The problem for 1st Ethical is opposite to that facing conventional financial advisers: it has plenty of warm leads but can sell only a limited range of products.

'A mortgage was something I could not contemplate. But I am considering joining one of those schemes'

There is a huge variety of conventional ethical funds that suit Muslims because they forswear investment in companies producing alcoholic drinks, cigarettes, armaments or pornography. But they all fall down by charging interest for lending cash. And the charging or paying of interest is, Islamic scholars agree, equivalent to riba or usury, which is banned four times over in the Koran.
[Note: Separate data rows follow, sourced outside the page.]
(* ===== verification/Heap.v ===== *)
(** * Typed C heaps

    The memory [calloc] hands out, one heap per type of object: a finite map
    from addresses to objects and the next address. Addresses are never used
    twice, so an access through a dangling pointer is always seen, and [calloc]
    never fails, as the program never tests its result. *)

From S2P Require Import Prelude.

(** A non-null address; a pointer is an [option loc], [None] being [NULL]. *)
Abbreviation loc := positive.
Abbreviation ptr := (option positive).

Record heap (A : Type) := Heap { mem : gmap loc A; brk : loc }.
Arguments Heap {A} mem brk.
Arguments mem {A} h.
Arguments brk {A} h.

Section Heap.
Context {A : Type}.
Implicit Types (h : heap A) (l : loc) (p : ptr) (a : A).

Definition heap_empty : heap A := Heap ∅ 1%positive.

Definition calloc (a : A) : M (heap A) loc := fun h =>
  Done (brk h) (Heap (<[brk h := a]> (mem h)) (Pos.succ (brk h))).

Definition load (l : loc) : M (heap A) A := fun h =>
  match mem h !! l with Some a => Done a h | None => Undef end.

Definition store (l : loc) (a : A) : M (heap A) unit := fun h =>
  match mem h !! l with
  | Some _ => Done tt (Heap (<[l := a]> (mem h)) (brk h))
  | None => Undef
  end.

(** [free]: nothing for a null pointer, undefined for one that is not live. *)
Definition free (p : ptr) : M (heap A) unit := fun h =>
  match p with
  | None => Done tt h
  | Some l =>
      match mem h !! l with
      | Some _ => Done tt (Heap (delete l (mem h)) (brk h))
      | None => Undef
      end
  end.

(** Updating fields of the object at [l]. *)
Definition update (l : loc) (f : A -> A) : M (heap A) unit :=
  a ← load l; store l (f a).

(** Every live object lies below the next address. *)
Definition heap_wf h : Prop := forall l, is_Some (mem h !! l) -> (l < brk h)%positive.

Lemma heap_wf_empty : heap_wf heap_empty.
Proof. intros l [a Ha]. simpl in Ha. by rewrite lookup_empty in Ha. Qed.

Lemma heap_wf_fresh h : heap_wf h -> mem h !! brk h = None.
Proof.
  intros Hwf. destruct (mem h !! brk h) eqn:E; [|done].
  specialize (Hwf (brk h) (mk_is_Some _ _ E)). lia.
Qed.

Lemma heap_wf_calloc h a :
  heap_wf h -> heap_wf (Heap (<[brk h := a]> (mem h)) (Pos.succ (brk h))).
Proof.
  intros Hwf l Hl. simpl in *. destruct (decide (l = brk h)) as [->|Hne]; [lia|].
  rewrite lookup_insert_ne in Hl by done. specialize (Hwf _ Hl). lia.
Qed.

Lemma heap_wf_insert h l a :
  heap_wf h -> is_Some (mem h !! l) -> heap_wf (Heap (<[l := a]> (mem h)) (brk h)).
Proof.
  intros Hwf Hl k Hk. simpl in *. destruct (decide (k = l)) as [->|Hne]; [by apply Hwf|].
  rewrite lookup_insert_ne in Hk by done. by apply Hwf.
Qed.

Lemma heap_wf_delete h l : heap_wf h -> heap_wf (Heap (delete l (mem h)) (brk h)).
Proof.
  intros Hwf k [a Hk]. simpl in *. apply lookup_delete_Some in Hk as [_ Hk].
  apply Hwf. eauto.
Qed.

Section Rules.
Context (X : heap A -> Prop).

Lemma wp_calloc a (Q : loc -> heap A -> Prop) h :
  Q (brk h) (Heap (<[brk h := a]> (mem h)) (Pos.succ (brk h))) ->
  wp (calloc a) Q X h.
Proof. done. Qed.

Lemma wp_load l a (Q : A -> heap A -> Prop) h :
  mem h !! l = Some a -> Q a h -> wp (load l) Q X h.
Proof. unfold wp, load. by intros ->. Qed.

Lemma wp_store l a (Q : unit -> heap A -> Prop) h :
  is_Some (mem h !! l) -> Q tt (Heap (<[l := a]> (mem h)) (brk h)) ->
  wp (store l a) Q X h.
Proof. unfold wp, store. by intros [? ->]. Qed.

Lemma wp_free l (Q : unit -> heap A -> Prop) h :
  is_Some (mem h !! l) -> Q tt (Heap (delete l (mem h)) (brk h)) ->
  wp (free (Some l)) Q X h.
Proof. unfold wp, free. by intros [? ->]. Qed.

Lemma wp_update l a f (Q : unit -> heap A -> Prop) h :
  mem h !! l = Some a -> Q tt (Heap (<[l := f a]> (mem h)) (brk h)) ->
  wp (update l f) Q X h.
Proof.
  intros Ha HQ. unfold update. apply wp_bind, (wp_load l a); [done|].
  apply wp_store; eauto.
Qed.
End Rules.
End Heap.

Arguments heap_empty {A}.

#[export] Hint Resolve heap_wf_empty heap_wf_calloc heap_wf_insert heap_wf_delete
  heap_wf_fresh : ctcp.

(** Checking well-formedness of a concrete heap by computation. *)
Lemma heap_wf_check {A} (h : heap A) :
  bool_decide (map_Forall (fun l (_ : A) => (l < brk h)%positive) (mem h)) = true ->
  heap_wf h.
Proof. intros Hm%bool_decide_eq_true l [a Ha]. by apply (Hm l a). Qed.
1st Ethical will sell these funds to clients, arguing that it is for them to decide how observant they wish to be. But strict Muslims have to opt for a specialist fund that earns no interest on it's cash. 1st Ethical has just two of these at its disposal - the City Financial Global Islamic Equity Fund from HSBC - though it is working on setting up a third with Standard Life.
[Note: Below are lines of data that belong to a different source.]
(* ===== verification/Words.v ===== *)
(** * Machine integers and byte order

    The fixed-width integers of the program as [Z] with the wrap-around
    written out, their little-endian representation in the memory of the host
    (x86-64, where the program is built), and the byte-order conversions of
    [<arpa/inet.h>]. Bytes are [Byte.byte]; the lists of bytes and their values
    are those of coqutil. *)

From coqutil Require Import Byte Word.LittleEndianList.
From S2P Require Import Prelude.

Abbreviation byte := Corelib.Init.Byte.byte.

(** The value of a byte as an [unsigned char], and the byte of an integer. *)
Abbreviation b2z := coqutil.Byte.byte.unsigned.
Abbreviation z2b := coqutil.Byte.byte.of_Z.

Lemma b2z_range b : 0 <= b2z b < 2 ^ 8.
Proof. apply byte.unsigned_range. Qed.
Lemma b2z_z2b x : b2z (z2b x) = x mod 2 ^ 8.
Proof. apply byte.unsigned_of_Z. Qed.
Lemma z2b_b2z b : z2b (b2z b) = b.
Proof. apply byte.of_Z_unsigned. Qed.
Lemma b2z_inj b1 b2 : b2z b1 = b2z b2 -> b1 = b2.
Proof. apply byte.unsigned_inj. Qed.

#[export] Hint Resolve b2z_range : ctcp.

(** ** Conversions to the integer types of C *)

Definition u8 (x : Z) : Z := x mod 2 ^ 8.
Definition u16 (x : Z) : Z := x mod 2 ^ 16.
Definition u32 (x : Z) : Z := x mod 2 ^ 32.
Definition u64 (x : Z) : Z := x mod 2 ^ 64.
Definition i16 (x : Z) : Z := (x + 2 ^ 15) mod 2 ^ 16 - 2 ^ 15.
Definition i32 (x : Z) : Z := (x + 2 ^ 31) mod 2 ^ 32 - 2 ^ 31.

Lemma u8_range x : 0 <= u8 x < 2 ^ 8.
Proof. by apply Z.mod_pos_bound. Qed.
Lemma u16_range x : 0 <= u16 x < 2 ^ 16.
Proof. by apply Z.mod_pos_bound. Qed.
Lemma u32_range x : 0 <= u32 x < 2 ^ 32.
Proof. by apply Z.mod_pos_bound. Qed.

Lemma u8_small x : 0 <= x < 2 ^ 8 -> u8 x = x.
Proof. apply Z.mod_small. Qed.
Lemma u16_small x : 0 <= x < 2 ^ 16 -> u16 x = x.
Proof. apply Z.mod_small. Qed.
Lemma u32_small x : 0 <= x < 2 ^ 32 -> u32 x = x.
Proof. apply Z.mod_small. Qed.
Lemma i16_small x : - 2 ^ 15 <= x < 2 ^ 15 -> i16 x = x.
Proof. unfold i16. intros ?. rewrite Z.mod_small; lia. Qed.
Lemma i32_small x : - 2 ^ 31 <= x < 2 ^ 31 -> i32 x = x.
Proof. unfold i32. intros ?. rewrite Z.mod_small; lia. Qed.

Lemma u16_idemp x : u16 (u16 x) = u16 x.
Proof. apply u16_small, u16_range. Qed.
Lemma u32_idemp x : u32 (u32 x) = u32 x.
Proof. apply u32_small, u32_range. Qed.

Lemma u32_add_sub x y : 0 <= x < 2 ^ 32 -> u32 (u32 (x + y) - y) = x.
Proof. intros. unfold u32. rewrite Zminus_mod_idemp_l. rewrite Z.mod_small; lia. Qed.
Lemma u32_sub_add x y : 0 <= x < 2 ^ 32 -> u32 (u32 (x - y) + y) = x.
Proof. intros. unfold u32. rewrite Zplus_mod_idemp_l. rewrite Z.mod_small; lia. Qed.

#[export] Hint Resolve u8_range u16_range u32_range : ctcp.
#[export] Hint Rewrite u16_idemp u32_idemp : ctcp.

(** ** Integers in memory *)

(** The [n] bytes of a little-endian integer, and the integer of some bytes. *)
Definition le_bytes (n : nat) (x : Z) : list byte := le_split n x.
Definition le_int (bs : list byte) : Z := le_combine bs.

Lemma le_bytes_length n x : length (le_bytes n x) = n.
Proof. apply length_le_split. Qed.

Lemma le_int_bytes n x : 0 <= x < 2 ^ (Z.of_nat n * 8) -> le_int (le_bytes n x) = x.
Proof. intros. unfold le_int, le_bytes. rewrite le_combine_split. by apply Z.mod_small. Qed.

Lemma le_bytes_int bs : le_bytes (length bs) (le_int bs) = bs.
Proof. apply split_le_combine. Qed.

Lemma le_bytes_int' n bs : length bs = n -> le_bytes n (le_int bs) = bs.
Proof. intros <-. apply le_bytes_int. Qed.

Lemma le_int_range bs : 0 <= le_int bs < 2 ^ (8 * Z.of_nat (length bs)).
Proof. apply le_combine_bound. Qed.

#[export] Hint Rewrite le_bytes_length : ctcp.

(** ** Byte order: [htons], [htonl] and their inverses *)

Definition htons (x : Z) : Z := le_int (rev (le_bytes 2 x)).
Definition ntohs (x : Z) : Z := le_int (rev (le_bytes 2 x)).
Definition htonl (x : Z) : Z := le_int (rev (le_bytes 4 x)).
Definition ntohl (x : Z) : Z := le_int (rev (le_bytes 4 x)).

Lemma swap_swap n x :
  0 <= x < 2 ^ (Z.of_nat n * 8) ->
  le_int (rev (le_bytes n (le_int (rev (le_bytes n x))))) = x.
Proof.
  intros Hx. rewrite (le_bytes_int' n).
  - rewrite rev_involutive. by apply le_int_bytes.
  - by rewrite length_rev, le_bytes_length.
Qed.

Lemma ntohs_htons x : 0 <= x < 2 ^ 16 -> ntohs (htons x) = x.
Proof. apply (swap_swap 2). Qed.
Lemma htons_ntohs x : 0 <= x < 2 ^ 16 -> htons (ntohs x) = x.
Proof. apply (swap_swap 2). Qed.
Lemma ntohl_htonl x : 0 <= x < 2 ^ 32 -> ntohl (htonl x) = x.
Proof. apply (swap_swap 4). Qed.
Lemma htonl_ntohl x : 0 <= x < 2 ^ 32 -> htonl (ntohl x) = x.
Proof. apply (swap_swap 4). Qed.

Lemma htons_range x : 0 <= htons x < 2 ^ 16.
Proof.
  pose proof (le_int_range (rev (le_bytes 2 x))) as H.
  by rewrite length_rev, le_bytes_length in H.
Qed.
Lemma ntohs_range x : 0 <= ntohs x < 2 ^ 16.
Proof. apply htons_range. Qed.
Lemma htonl_range x : 0 <= htonl x < 2 ^ 32.
Proof.
  pose proof (le_int_range (rev (le_bytes 4 x))) as H.
  by rewrite length_rev, le_bytes_length in H.
Qed.
Lemma ntohl_range x : 0 <= ntohl x < 2 ^ 32.
Proof. apply htonl_range. Qed.

Lemma htons_inj x y :
  0 <= x < 2 ^ 16 -> 0 <= y < 2 ^ 16 -> htons x = htons y -> x = y.
Proof. intros Hx Hy E. by rewrite <- (ntohs_htons x), E, ntohs_htons. Qed.
Lemma htonl_inj x y :
  0 <= x < 2 ^ 32 -> 0 <= y < 2 ^ 32 -> htonl x = htonl y -> x = y.
Proof. intros Hx Hy E. by rewrite <- (ntohl_htonl x), E, ntohl_htonl. Qed.

(** The memory image of a converted integer is its big-endian image. *)
Lemma le_bytes_htons x : le_bytes 2 (htons x) = rev (le_bytes 2 x).
Proof. apply le_bytes_int'. by rewrite length_rev, le_bytes_length. Qed.
Lemma le_bytes_htonl x : le_bytes 4 (htonl x) = rev (le_bytes 4 x).
Proof. apply le_bytes_int'. by rewrite length_rev, le_bytes_length. Qed.

#[export] Hint Resolve htons_range ntohs_range htonl_range ntohl_range : ctcp.
#[export] Hint Rewrite ntohs_htons htons_ntohs ntohl_htonl htonl_ntohl
  using (auto with ctcp; lia) : ctcp.

(** The bytes of a 16-bit integer. *)
Lemma le_bytes_2 x : le_bytes 2 x = [z2b x; z2b (Z.shiftr x 8)].
Proof. reflexivity. Qed.

Lemma le_int_2 b0 b1 : le_int [b0; b1] = b2z b0 + 256 * b2z b1.
Proof.
  unfold le_int. change (Z.lor (b2z b0) (Z.shiftl (le_combine [b1]) 8)
    = b2z b0 + 256 * b2z b1).
  rewrite le_combine_1. pose proof (b2z_range b0).
  rewrite lor_shiftl_add; lia.
Qed.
While ordinary mortgage brokers can sell an array of products, 1st Ethical has to steer clients towards financing from either United Bank of Kuwait or Pakistan's United National Bank. Neither is a high street name in the UK.

HSBC changed the landscape this week by becoming the first big British bank to offer Islamic home finance. 1st Ethical staff will be among the first intermediaries to sell the product on an agency basis. The move from HSBC through it's Islamic business arm, was prompted by the decision of the government to tackle the problem of double stamp duty, which had hampered the development of Islamic home finance in the UK. Typically a Muslim who has bought a house using a conventional mortgage would switch to Islamic finance by selling the property to an Islamic bank. But that generates a second stamp duty charge, inflating the cost of the transaction.
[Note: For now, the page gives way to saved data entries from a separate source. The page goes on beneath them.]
(** [_is_segment_valid] accepts a segment exactly when the announced length
    fits in the received one and the checksum over the announced length, with
    the checksum field cleared, is the one the segment carries. *)
Theorem is_segment_valid_spec {S} s len (m : S) :
  arrived s len ->
  exists r s', _is_segment_valid s len m = Done (r, s') m /\
    (r = 0 \/ r = -1) /\
    (r = 0 <-> ntohs (seg_len s) <= u16 len /\ seg_cksum s = seg_cksum_of s).
Proof.
  intros Hlen. rewrite is_segment_valid_run by done. eexists _, _. split; [done|].
  unfold segment_valid. rewrite <- (bool_decide_eq_true (seg_cksum s = seg_cksum_of s)).
  rewrite <- Z.leb_le.
  rewrite (bool_decide_ext (seg_cksum s = seg_cksum_of s) (seg_cksum_of s = seg_cksum s)) by done.
  destruct (_ <=? _), (bool_decide _); simpl; naive_solver.
Qed.

(** ** Witnesses: a segment with two bytes of data *)

Definition segment_example : ctcp_segment :=
  let s := _segment_hton (Segment 1 1 22 0 ACK 1440 0 [Byte.x68; Byte.x69]) in
  set_cksum (seg_cksum_of s) s.

Lemma segment_example_wf : segment_wf segment_example.
Proof. by split; vm_compute. Qed.

Lemma flipbit_detected_witness :
  exists bs s', flipbit (segment_bytes segment_example) 165 = Some bs /\
    segment_of_bytes bs = Some s' /\
    _is_segment_valid s' 22 tt = Done (-1, set_cksum 0 s') tt.
Proof.
  apply (flipbit_detected segment_example 22 165 tt);
    [exact segment_example_wf|by vm_compute|by vm_compute|by vm_compute].
Defined.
In this year's Budget Gordon Brown, chancellor, abolished the double charge, so a specialist market for Islamic mortgages can now develop in the UK. There are about 1.6m Muslims here and an estimated 130,000 own their own homes. A minority have bought for cash, often by scraping together interest free loans from friends and relatives. But about 70 per cent use conventional mortgages, HSBC estimates. Many would switch if they could do so at a sensible cost.

Some observant Muslims, such as Shaykh Ibrahim Mogra, assistant imam at the Masjid Umar mosque in Leicester, limit themselves to renting. Mr Mogra says: "The idea of a mortgage was something I could not contemplate. But I am considering joining one of these new schemes." He welcomes the HSBC home finance package, saying that Muslims with mortgages often live with "a sense of guilt."

Noaman hasan, head of HSBC Amanah in the UK, explains that his bank's product has been approved by Koranic scholars led by Mufti Muhammad Taqi Usmani, an expert in Islamic finance based in Pakistan. It uses the ijrah system, similar to a conventional lease and buy-back arrangement. The bank buys a the property for its customer, who pays a monthly charge consisting of a capital repayment and rent. At the end of the term, say 25 years, the occupier owns the property outright. Ijrah is generally cheaper than murabahah home finance packages. In the later the bank agrees to sell the occupier his house at a steep premium to the purchase price after a fixed period. Both options are included in the financing packages from United Bank of Kuwait and United National Bank, offered by 1st Ethical.

In time, Mr Ismail also hopes to sell musharakah home finance. This is a partnership under which the occupier and the financer share the returns of the eventual sale of the property. This, Mr Ismail says, provides the highest level of compliance with Islamic principles.

Mr Ismail's ultimate ambition is to set up the UK's first homegrown Islamic bank, paying savers variable returns based on the fortunes of business borrowers. It is an intriguing idea: a finance system based on equity ownership rather than fixed-interest debt. It would, Mr Ismail says, be fairer and more flexible - and more complaint with sharia law.

Mr Ismail says that as "a brown man with bread" he now gets "frisked like there is no tomorrow" at airports. He is indeed plotting a revolution - but only of a financial kind.